In the late 90s and early 2000s, there was an increase in the success rates of IVF due to the greater understanding of the nutritional and environmental needs of the embryo. Research is currently focusing on methods to further improve the IVF success rate.
Scientific advancements are rapidly changing the field of reproductive technology, making procedures safer, efficient, affordable and accessible. Aneuploidy screening and genetic testing of embryos prior to their implantation became a routine in the last couple of years to increase the chances of a healthy pregnancy. However, recent developments are taking it one step further.
At this juncture, IVF treatment has become common. Around 1.7 per cent of the babies in USA are born through assisted reproduction. So what does the future hold now for ART?
According to Dr Gautam Allahbadia, an IVF specialist in Mumbai, , a number of approaches are currently being explored for further improvements in success rate, which may rise through better understanding of embryo quality. Thus, resulting in a quick identification of the right embryo for transfer.
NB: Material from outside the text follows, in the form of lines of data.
(* ===== verification/Archetype.v ===== *)
(** * Archetypes

    [src/models/Archetype.ts]: the three classes, their attribute growth and the
    combat stats derived from strength and agility. *)
From stdpp Require Import base decidable strings.
From Stdlib Require Import ZArith QArith Lia Lqa.
From S2P Require Import JsNumber.
Local Open Scope Z_scope.

Inductive Archetype := Martial | Agile | Mage.

#[export] Instance Archetype_eq_dec : EqDecision Archetype.
Proof. solve_decision. Defined.

Inductive Resource := rage | energy | mana.

Record ArchetypeConfig := mkArchetypeConfig {
  ac_name : string;
  ac_description : string;
  ac_resource : Resource;
  strBase : Z;
  strPerLevel : Z;
  agiBase : Z;
  agiPerLevel : Z;
  intBase : Z;
  intPerLevel : Z;
  hpConstant : Z
}.

Definition ARCHETYPE_CONFIGS (a : Archetype) : ArchetypeConfig :=
  match a with
  | Martial => {|
      ac_name := "Warrior";
      ac_description := "Melee physical damage dealer. High armor and health, fuelled by rage.";
      ac_resource := rage;
      strBase := 10; strPerLevel := 3;
      agiBase := 6; agiPerLevel := 1;
      intBase := 4; intPerLevel := 0;
      hpConstant := 64 |}
  | Agile => {|
      ac_name := "Rogue";
      ac_description :=
        "Finesse fighter. Swift and precise, medium survivability, fuelled by energy.";
      ac_resource := energy;
      strBase := 6; strPerLevel := 1;
      agiBase := 10; agiPerLevel := 3;
      intBase := 6; intPerLevel := 1;
      hpConstant := 52 |}
  | Mage => {|
      ac_name := "Mage";
      ac_description :=
        "Elemental spellcaster. Devastating spell damage, fragile body, fuelled by mana.";
      ac_resource := mana;
      strBase := 4; strPerLevel := 0;
      agiBase := 6; agiPerLevel := 1;
      intBase := 10; intPerLevel := 3;
      hpConstant := 42 |}
  end.

Record Attributes := mkAttributes { a_str : Z; a_agi : Z; a_int : Z }.

Definition computeAttributes (archetype : Archetype) (level : Z) : Attributes :=
  let cfg := ARCHETYPE_CONFIGS archetype in
  let l := Z.max 1 level in
  {| a_str := strBase cfg + (l - 1) * strPerLevel cfg;
     a_agi := agiBase cfg + (l - 1) * agiPerLevel cfg;
     a_int := intBase cfg + (l - 1) * intPerLevel cfg |}.

Definition deriveAttack (str agi : Z) : Z :=
  Z.max 1 (math_floor (js_add
    (js_add (js_mul (num str) (lit 0.8)) (js_mul (num agi) (lit 0.6))) (num 8))).

Definition deriveDefense (str agi : Z) : Z :=
  Z.max 1 (math_floor (js_add (js_mul (num str) (lit 0.5)) (js_mul (num agi) (lit 0.25)))).

Definition deriveMaxHp (archetype : Archetype) (str agi : Z) : Z :=
  hpConstant (ARCHETYPE_CONFIGS archetype) + str * 3 + agi * 1.

Definition deriveSpeed (agi : Z) : Z :=
  Z.max 1 (math_floor (js_add (js_mul (num agi) (lit 0.6)) (num 5))).

#[global] Arguments deriveAttack : simpl never.
#[global] Arguments deriveDefense : simpl never.
#[global] Arguments deriveMaxHp : simpl never.
#[global] Arguments deriveSpeed : simpl never.

(** ** Lemmas *)

(** Levelling up by one adds the per-level growth to each attribute. *)
Lemma computeAttributes_step a l : 1 <= l ->
  computeAttributes a (l + 1) =
    let cfg := ARCHETYPE_CONFIGS a in let p := computeAttributes a l in
    {| a_str := a_str p + strPerLevel cfg;
       a_agi := a_agi p + agiPerLevel cfg;
       a_int := a_int p + intPerLevel cfg |}.
Proof.
  intros H. unfold computeAttributes; simpl. rewrite !Z.max_r by lia. f_equal; lia.
Qed.

Lemma growth_nonneg a : let cfg := ARCHETYPE_CONFIGS a in
  0 <= strPerLevel cfg /\ 0 <= agiPerLevel cfg /\ 0 <= intPerLevel cfg
  /\ 4 <= strBase cfg /\ 6 <= agiBase cfg /\ 4 <= intBase cfg /\ 42 <= hpConstant cfg.
Proof. destruct a; simpl; lia. Qed.

Lemma computeAttributes_mono a l l' : l <= l' ->
  let p := computeAttributes a l in let p' := computeAttributes a l' in
  4 <= a_str p <= a_str p' /\ 6 <= a_agi p <= a_agi p' /\ 4 <= a_int p <= a_int p'.
Proof.
  intros H. pose proof (growth_nonneg a) as G. unfold computeAttributes; simpl in *. nia.
Qed.

Lemma deriveAttack_mono s s' g g' : s <= s' -> g <= g' -> deriveAttack s g <= deriveAttack s' g'.
Proof.
  intros. unfold deriveAttack. apply Z.max_le_compat_l, math_floor_mono.
  repeat apply js_add_mono; try lra;
    (apply js_mul_mono_l; [q_compute | apply num_le; assumption]).
Qed.

Lemma deriveDefense_mono s s' g g' : s <= s' -> g <= g' -> deriveDefense s g <= deriveDefense s' g'.
Proof.
  intros. unfold deriveDefense. apply Z.max_le_compat_l, math_floor_mono.
  apply js_add_mono; (apply js_mul_mono_l; [q_compute | apply num_le; assumption]).
Qed.

Lemma deriveSpeed_mono g g' : g <= g' -> deriveSpeed g <= deriveSpeed g'.
Proof.
  intros. unfold deriveSpeed. apply Z.max_le_compat_l, math_floor_mono.
  apply js_add_mono; [|lra]. apply js_mul_mono_l; [q_compute | apply num_le; assumption].
Qed.

(** ** Properties *)

(** Gaining levels never weakens a character: for every archetype the
    attributes and the stats derived from them are monotone in the level and
    never fall below the level-1 floor (attack 14, defense 3, speed 8, 60 HP). *)
Theorem derived_stats_monotone (a : Archetype) (l l' : Z) :
  l <= l' ->
  let p := computeAttributes a l in let p' := computeAttributes a l' in
  14 <= deriveAttack (a_str p) (a_agi p) <= deriveAttack (a_str p') (a_agi p')
  /\ 3 <= deriveDefense (a_str p) (a_agi p) <= deriveDefense (a_str p') (a_agi p')
  /\ 8 <= deriveSpeed (a_agi p) <= deriveSpeed (a_agi p')
  /\ 60 <= deriveMaxHp a (a_str p) (a_agi p) <= deriveMaxHp a (a_str p') (a_agi p').
Proof.
  intros H p p'. destruct (computeAttributes_mono a l l' H) as ([S S'] & [A A'] & _).
  fold p p' in S, S', A, A'. repeat split.
  - transitivity (deriveAttack 4 6); [q_compute | apply deriveAttack_mono; lia].
  - apply deriveAttack_mono; lia.
  - transitivity (deriveDefense 4 6); [q_compute | apply deriveDefense_mono; lia].
  - apply deriveDefense_mono; lia.
  - transitivity (deriveSpeed 6); [q_compute | apply deriveSpeed_mono; lia].
  - apply deriveSpeed_mono; lia.
  - unfold deriveMaxHp. pose proof (growth_nonneg a) as G. simpl in G. lia.
  - unfold deriveMaxHp. lia.
Qed.

Lemma derived_stats_monotone_witness :
  let p := computeAttributes Mage 1 in let p' := computeAttributes Mage 10 in
  14 <= deriveAttack (a_str p) (a_agi p) <= deriveAttack (a_str p') (a_agi p')
  /\ 3 <= deriveDefense (a_str p) (a_agi p) <= deriveDefense (a_str p') (a_agi p')
  /\ 8 <= deriveSpeed (a_agi p) <= deriveSpeed (a_agi p')
  /\ 60 <= deriveMaxHp Mage (a_str p) (a_agi p) <= deriveMaxHp Mage (a_str p') (a_agi p').
Proof. apply (derived_stats_monotone Mage 1 10). lia. Defined.

(** The baseline table in the comment of [Archetype.ts] (lines 23 to 27), checked
    against the code: every entry agrees except the level-10 hit points, which the
    comment gives as 181 and the code computes as 190. *)
Theorem martial_baseline :
  let at_level l := computeAttributes Martial l in
  let p1 := at_level 1 in let p10 := at_level 10 in
  (deriveAttack (a_str p1) (a_agi p1), deriveAttack (a_str p10) (a_agi p10)) = (19, 46)
  /\ (deriveDefense (a_str p1) (a_agi p1), deriveDefense (a_str p10) (a_agi p10)) = (6, 22)
  /\ (deriveMaxHp Martial (a_str p1) (a_agi p1), deriveMaxHp Martial (a_str p10) (a_agi p10))
     = (100, 190).
Proof. vm_compute. auto. Qed.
AI in Embryo Identification:
While researchers have been using new imaging and sophisticated genetic techniques to study the unfertilized egg and predict the genetic makeup of embryos, there is a possible scope that AI-integration in the process could increase accuracy.
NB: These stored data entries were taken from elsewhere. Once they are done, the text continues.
(* ===== verification/Item.v ===== *)
(** * Items

    [src/models/Item.ts].  The source's discriminated union has one member per
    item type; every type but [accessory] fixes the slot to the type's own name. *)
From stdpp Require Import base decidable strings list.
From Stdlib Require Import ZArith QArith.
From S2P Require Import Creature.
Local Open Scope Z_scope.

Inductive AffixStat := s_attack | s_defense | s_maxHp.

#[export] Instance AffixStat_eq_dec : EqDecision AffixStat.
Proof. solve_decision. Defined.

Record Affix := mkAffix { af_stat : AffixStat; af_value : Z }.

#[export] Instance Affix_eq_dec : EqDecision Affix.
Proof. solve_decision. Defined.

Inductive EquipmentSlot :=
  | slot_weapon | slot_offhand | slot_head | slot_chest | slot_legs | slot_boots
  | slot_gloves | slot_accessory1 | slot_accessory2.

#[export] Instance EquipmentSlot_eq_dec : EqDecision EquipmentSlot.
Proof. solve_decision. Defined.

(** The members of the union; the seven with a [slot] field carry it. *)
Inductive ItemType := weapon | offhand | head | chest | legs | boots | gloves | accessory.

#[export] Instance ItemType_eq_dec : EqDecision ItemType.
Proof. solve_decision. Defined.

Record Item := mkItem {
  it_id : string;
  it_name : string;
  it_description : string;
  it_rarity : Rarity;
  it_level : Z;
  it_attack : option Z;
  it_defense : option Z;
  it_maxHp : option Z;
  it_dropChance : Q;
  it_affixes : option (list Affix);
  it_type : ItemType
}.

(** [item.slot], absent on accessories. *)
Definition item_slot (t : ItemType) : option EquipmentSlot :=
  match t with
  | weapon => Some slot_weapon
  | offhand => Some slot_offhand
  | head => Some slot_head
  | chest => Some slot_chest
  | legs => Some slot_legs
  | boots => Some slot_boots
  | gloves => Some slot_gloves
  | accessory => None
  end.

Definition getItemSlot (item : Item) : EquipmentSlot :=
  default slot_accessory1 (item_slot (it_type item)).

Definition canEquipInSlot (item : Item) (slot : EquipmentSlot) : bool :=
  match item_slot (it_type item) with
  | None => bool_decide (slot = slot_accessory1) || bool_decide (slot = slot_accessory2)
  | Some s => bool_decide (s = slot)
  end.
Analysis of the data proved that Machine Learning Algorithms applied to large clinical data sets could predict the outcome of the IVF treatment with high accuracy
Artificial Intelligence systems might be able to flag the most viable embryos far better than humans. They can identify the accuracy of a 5-day-old, In Vitro fertilized human embryo’s potential to progress to a successful pregnancy. The technique, which analyzes time-lapse images of the early-stage embryos, could improve the success rate of IVF and minimize the risk of multiple pregnancies.
Choosing the embryo with the best chances of developing into a healthy pregnancy is currently a subjective process. “By introducing new technology into the field of IVF, we can automate and standardize a process that was dependent on subjective human judgement,” says Dr. Gautam Allahbadia, one of the top infertility doctors in Mumbai.
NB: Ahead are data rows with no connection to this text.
Lemma add_gear_fold (slots : list (option Item)) : forall a d m,
  fold_left add_gear slots (a, d, m) =
    (a + sumZ ((fun o : option Item => default 0 (o ≫= it_attack)) <$> slots),
     d + sumZ ((fun o : option Item => default 0 (o ≫= it_defense)) <$> slots),
     m + sumZ ((fun o : option Item => default 0 (o ≫= it_maxHp)) <$> slots)).
Proof.
  induction slots as [|[it|] slots IH]; intros a d m; csimpl.
  - pairs_eq; lia.
  - rewrite IH. destruct (it_attack it), (it_defense it), (it_maxHp it); simpl; pairs_eq; lia.
  - rewrite IH. pairs_eq; lia.
Qed.

Lemma recalculateStats_eq p :
  recalculateStats p =
    with_stats p (full_attack p) (full_defense p) (full_maxHp p)
      (Z.max 0 (Z.min (full_maxHp p) (p_hp p + (full_maxHp p - p_maxHp p)))).
Proof. unfold recalculateStats. rewrite add_gear_fold. reflexivity. Qed.

(** Replacing a slot's item changes a total by the difference of the two. *)
Lemma gear_total_set f e s o :
  gear_total f (equip_set e s o)
  = gear_total f e - default 0 (equip_get e s ≫= f) + default 0 (o ≫= f).
Proof. destruct e, s; unfold gear_total, equip_values; csimpl; lia. Qed.

Lemma equip_get_set e s o s' :
  equip_get (equip_set e s o) s' = if decide (s = s') then o else equip_get e s'.
Proof. destruct e, s, s'; reflexivity. Qed.

Lemma equip_values_set e s o :
  present (equip_values (equip_set e s o)) ++ option_list (equip_get e s)
  ≡ₚ present (equip_values e) ++ option_list o.
Proof.
  destruct e, s; unfold equip_values; cbn [equip_set equip_get eq_weapon eq_offhand eq_head
    eq_chest eq_legs eq_boots eq_gloves eq_accessory1 eq_accessory2];
  match goal with |- _ ++ option_list ?x ≡ₚ present ?r ++ _ =>
    first [ apply (present_insert r 0 x o); reflexivity
          | apply (present_insert r 1 x o); reflexivity
          | apply (present_insert r 2 x o); reflexivity
          | apply (present_insert r 3 x o); reflexivity
          | apply (present_insert r 4 x o); reflexivity
          | apply (present_insert r 5 x o); reflexivity
          | apply (present_insert r 6 x o); reflexivity
          | apply (present_insert r 7 x o); reflexivity
          | apply (present_insert r 8 x o); reflexivity ]
  end.
Qed.

(** ** The invariant *)

(** What the loot generator guarantees of an item. *)
Definition item_ok (it : Item) : Prop :=
  0 <= default 0 (it_attack it) /\ 0 <= default 0 (it_defense it) /\ 0 <= default 0 (it_maxHp it).

(** All the items a player owns, worn or carried. *)
Definition all_items (p : Player) : list Item :=
  present (p_inventory p) ++ present (equip_values (p_equipment p)).

Definition slots_typed (e : Equipment) : Prop :=
  forall s it, equip_get e s = Some it -> canEquipInSlot it s = true.

Definition attributes_of (p : Player) : Attributes := mkAttributes (p_str p) (p_agi p) (p_int p).

Record wf_player (p : Player) : Prop := {
  wf_level : 1 <= p_level p;
  wf_experience : 0 <= p_experience p < exp_for_next (p_level p);
  wf_hp : 0 <= p_hp p <= p_maxHp p;
  wf_inventory : length (p_inventory p) = PLAYER_CONFIG.MAX_INVENTORY_SIZE;
  wf_items : Forall item_ok (all_items p);
  wf_slots : slots_typed (p_equipment p);
  wf_attributes : attributes_of p = computeAttributes (p_archetype p) (p_level p);
  wf_attack : p_attack p = full_attack p;
  wf_defense : p_defense p = full_defense p;
  wf_maxHp : p_maxHp p = full_maxHp p
}.

Lemma gear_total_nonneg f p :
  Forall (fun it => 0 <= default 0 (f it)) (present (equip_values (p_equipment p))) ->
  0 <= gear_total f (p_equipment p).
Proof.
  intros H. apply sumZ_nonneg, Forall_fmap. revert H. unfold present.
  induction (equip_values (p_equipment p)) as [|[it|] l IH]; csimpl; intros H; constructor;
    simpl; try lia.
  - apply Forall_cons in H as [H _]. exact H.
  - apply IH. apply Forall_cons in H as [_ H]. exact H.
  - apply IH, H.
Qed.

Lemma items_ok_gear p : Forall item_ok (all_items p) ->
  0 <= gear_total it_maxHp (p_equipment p).
Proof.
  intros H. apply gear_total_nonneg. apply Forall_app in H as [_ H].
  eapply Forall_impl; [exact H|]. intros it Hit. apply Hit.
Qed.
The role of Deep Learning:
Deep learning is an Artificial Intelligence approach that is roughly modeled after the neural networks of the brain, which analyzes information in increasing layers of complexity. When a computer is fed with new information, its ability to recognize the desired patterns improves automatically.
It can identify the features of a healthy embryo, whilst avoiding unhealthy ones. The size of the training data set is critically important to the success of the algorithm, with more data leading to better outcomes.
For maximizing the chances of having one successful birth, fertility specialists often implant multiple embryos, but the process is imprecise and can result in multiple pregnancies. It can lead to complications, such as low birth weight, premature delivery and other maternal problems. Thus the investigators developed another computational approach that can take maternal age and the quality of multiple embryos into account for determining the best combination to achieve a single live birth.
The researchers are trying to tailor the process for the individual patients. AI systems for IVF are still in the experimental phase, but the results so far have been promising. AI technologies have remarkable potential to transcend the narrow focus on individual embryos and discover new patterns hidden in the patient data for the treatment of infertility.